(Records contained in a dataset)
(** * x402-hedera: the exact-scheme verify / settle / create-payment core

    A shallow embedding of the TypeScript sources of the x402 Hedera
    integration: the network registry and its chain-id tables
    ([types/shared/network.ts]), the Hedera transaction helpers
    ([shared/hedera/transaction.ts]), the Hedera client-side builder in its
    two revisions ([schemes/exact/hedera/client.ts]), the facilitator's
    [verify.ts] and [settle.ts], the family dispatcher
    ([facilitator/facilitator.ts]), the wallet factories
    ([shared/hedera/wallet.ts], [shared/hedera/rpc.ts],
    [types/shared/wallet.ts]) and the client-side dispatcher
    ([client/createPaymentHeader.ts]).

    Conventions.
    - A JavaScript string is a [string]; the sources only inspect ASCII
      content (sentinels, digits, error-message fragments).
    - A function that can throw returns [Result A]; [async] functions are
      run to completion, a rejected promise being a [Throw].
    - Code that talks to the ledger or produces signatures runs in the
      monad [M], which threads a [World] holding the trace of SDK effects.
    - The Hedera SDK, Node's [Buffer] and the modules of the package that
      the sources import but do not define are the fields of the class
      [Externals]. *)

From Stdlib Require Import String Ascii List ZArith NArith Bool Lia.
From Stdlib Require Import DecimalString DecimalN.
Import ListNotations.

Local Open Scope string_scope.
Local Open Scope Z_scope.

(* ===================================================================== *)
(** * The JavaScript run time *)
(* ===================================================================== *)

Module Js.

(** A thrown value.  Every [throw] of the sources throws [new Error(msg)],
    and the handlers only read [error.message]. *)
Inductive exn : Type :=
| Error (message : string).

Definition message (e : exn) : string :=
  match e with Error m => m end.

Inductive Result (A : Type) : Type :=
| Ok (a : A)
| Throw (e : exn).
Arguments Ok {A} a.
Arguments Throw {A} e.

Definition rbind {A B} (r : Result A) (k : A -> Result B) : Result B :=
  match r with
  | Ok a => k a
  | Throw e => Throw e
  end.

(** [try { body } catch (error) { handler }] *)
Definition try_catch {A} (body : Result A) (handler : exn -> A) : A :=
  match body with
  | Ok a => a
  | Throw e => handler e
  end.

(** ** Strings *)

Definition isUpperAscii (c : ascii) : bool :=
  let n := nat_of_ascii c in (Nat.leb 65 n && Nat.leb n 90)%bool.

Definition toLowerChar (c : ascii) : ascii :=
  if isUpperAscii c then ascii_of_nat (nat_of_ascii c + 32) else c.

(** [s.toLowerCase()] *)
Fixpoint toLowerCase (s : string) : string :=
  match s with
  | EmptyString => EmptyString
  | String c s' => String (toLowerChar c) (toLowerCase s')
  end.

(** [s.includes(sub)] *)
Fixpoint includes (s sub : string) : bool :=
  (String.prefix sub s
   || match s with
      | EmptyString => false
      | String _ s' => includes s' sub
      end)%bool.

(** [xs.includes(x)] on an array of strings *)
Definition Array_includes (xs : list string) (x : string) : bool :=
  existsb (String.eqb x) xs.

(** [!s] for a value that is a string or [undefined] *)
Definition falsy (s : option string) : bool :=
  match s with
  | None => true
  | Some s => String.eqb s ""
  end.

(** ** Numbers

    The only numbers the sources compute are the results of [parseInt]
    and their negations: integer-valued doubles, [NaN] and the
    infinities.  [Num z] is the double whose value is the integer [z]
    (the two zeros are not told apart). *)
Inductive Number : Type :=
| NaN
| Num (z : Z)
| Infinity (negative : bool).

(** unary minus *)
Definition neg (x : Number) : Number :=
  match x with
  | NaN => NaN
  | Num z => Num (- z)
  | Infinity b => Infinity (negb b)
  end.

(** Round a non-negative integer to the nearest double (ties to even):
    53 bits of significand are kept. *)
Definition roundToDouble (n : Z) : Z :=
  if n <? 2 ^ 53 then n
  else
    let e := Z.log2 n - 52 in
    let q := n / 2 ^ e in
    let r := n mod 2 ^ e in
    let half := 2 ^ (e - 1) in
    let q' := if (half <? r) || ((r =? half) && Z.odd q) then q + 1 else q in
    q' * 2 ^ e.

(** The Number value of the mathematical integer [sign * m], [0 <= m]. *)
Definition toNumber (negative : bool) (m : Z) : Number :=
  let d := roundToDouble m in
  if 2 ^ 1024 <=? d then Infinity negative
  else Num (if negative then - d else d).

(** StrWhiteSpaceChar, ASCII part: TAB, LF, VT, FF, CR, SP *)
Definition isWhiteSpace (c : ascii) : bool :=
  let n := nat_of_ascii c in
  (Nat.eqb n 9 || Nat.eqb n 10 || Nat.eqb n 11 || Nat.eqb n 12
   || Nat.eqb n 13 || Nat.eqb n 32)%bool.

Fixpoint trimStart (s : string) : string :=
  match s with
  | EmptyString => EmptyString
  | String c s' => if isWhiteSpace c then trimStart s' else s
  end.

(** The value of [c] as a digit, in any radix up to 36. *)
Definition digitOf (c : ascii) : option Z :=
  let n := Z.of_nat (nat_of_ascii c) in
  if (48 <=? n) && (n <=? 57) then Some (n - 48)
  else if (97 <=? n) && (n <=? 122) then Some (n - 87)
  else if (65 <=? n) && (n <=? 90) then Some (n - 55)
  else None.

Definition radixDigit (radix : Z) (c : ascii) : option Z :=
  match digitOf c with
  | Some d => if d <? radix then Some d else None
  | None => None
  end.

(** Value of the longest prefix of [s] made of radix-[radix] digits, read
    after the digits whose value is [acc]; [None] when [acc] is [None]
    and [s] starts with no digit. *)
Fixpoint parseDigits (radix : Z) (s : string) (acc : option Z) : option Z :=
  match s with
  | EmptyString => acc
  | String c s' =>
      match radixDigit radix c with
      | Some d =>
          parseDigits radix s'
            (Some (match acc with Some a => a * radix + d | None => d end))
      | None => acc
      end
  end.

(** [parseInt(s)], radix omitted (ECMA-262, 19.2.5). *)
Definition parseInt (s : string) : Number :=
  let S0 := trimStart s in
  let '(negative, S1) :=
    match S0 with
    | String "-" r => (true, r)
    | String "+" r => (false, r)
    | _ => (false, S0)
    end in
  let '(radix, S2) :=
    match S1 with
    | String "0" (String "x" r) => (16, r)
    | String "0" (String "X" r) => (16, r)
    | _ => (10, S1)
    end in
  match parseDigits radix S2 None with
  | None => NaN
  | Some m => toNumber negative m
  end.

End Js.

Import Js.

Notation "x <- r ;; k" := (rbind r (fun x => k))
  (at level 61, r at next level, right associativity).

(* ===================================================================== *)
(** * Network registry ([types/shared/network.ts]) *)
(* ===================================================================== *)

Definition Network : Type := string.

Definition NetworkSchema : list Network :=
  [ "base-sepolia"; "base"; "avalanche-fuji"; "avalanche"; "iotex";
    "solana-devnet"; "solana"; "sei"; "sei-testnet"; "polygon";
    "polygon-amoy"; "peaq"; "hedera-testnet"; "hedera-mainnet" ].

Definition SupportedEVMNetworks : list Network :=
  [ "base-sepolia"; "base"; "avalanche-fuji"; "avalanche"; "iotex";
    "sei"; "sei-testnet"; "polygon"; "polygon-amoy"; "peaq" ].

Definition SupportedSVMNetworks : list Network :=
  [ "solana-devnet"; "solana" ].

Definition SupportedHederaNetworks : list Network :=
  [ "hedera-testnet"; "hedera-mainnet" ].

Inductive NetworkFamily : Type := evm | svm | hedera.

Definition getNetworkFamily (network : Network) : Result NetworkFamily :=
  if Array_includes SupportedEVMNetworks network then Ok evm
  else if Array_includes SupportedSVMNetworks network then Ok svm
  else if Array_includes SupportedHederaNetworks network then Ok hedera
  else Throw (Error ("Unsupported network: " ++ network)).

(** The table each family claims, and the families that claim a network. *)
Definition networksOf (f : NetworkFamily) : list Network :=
  match f with
  | evm => SupportedEVMNetworks
  | svm => SupportedSVMNetworks
  | hedera => SupportedHederaNetworks
  end.

Definition familiesClaiming (network : Network) : list NetworkFamily :=
  filter (fun f => Array_includes (networksOf f) network) [evm; svm; hedera].

(* ===================================================================== *)
(** * The Hedera SDK values the sources handle ([@hashgraph/sdk]) *)
(* ===================================================================== *)

Module Sdk.

Definition decimal (n : N) : string :=
  NilEmpty.string_of_uint (N.to_uint n).

(** [AccountId]; [toString()] prints [shard.realm.num]. *)
Record AccountId : Type :=
  { shard : N; realm : N; num : N }.

Definition AccountId_toString (a : AccountId) : string :=
  decimal (shard a) ++ "." ++ decimal (realm a) ++ "." ++ decimal (num a).

Record TokenId : Type :=
  { tokenShard : N; tokenRealm : N; tokenNum : N }.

**Task directions**
Look over the records above and filter for each line with the word "testnet".

**Reply to the task**
    "solana-devnet"; "solana"; "sei"; "sei-testnet"; "polygon";
    "polygon-amoy"; "peaq"; "hedera-testnet"; "hedera-mainnet" ].
    "sei"; "sei-testnet"; "polygon"; "polygon-amoy"; "peaq" ].
  [ "hedera-testnet"; "hedera-mainnet" ].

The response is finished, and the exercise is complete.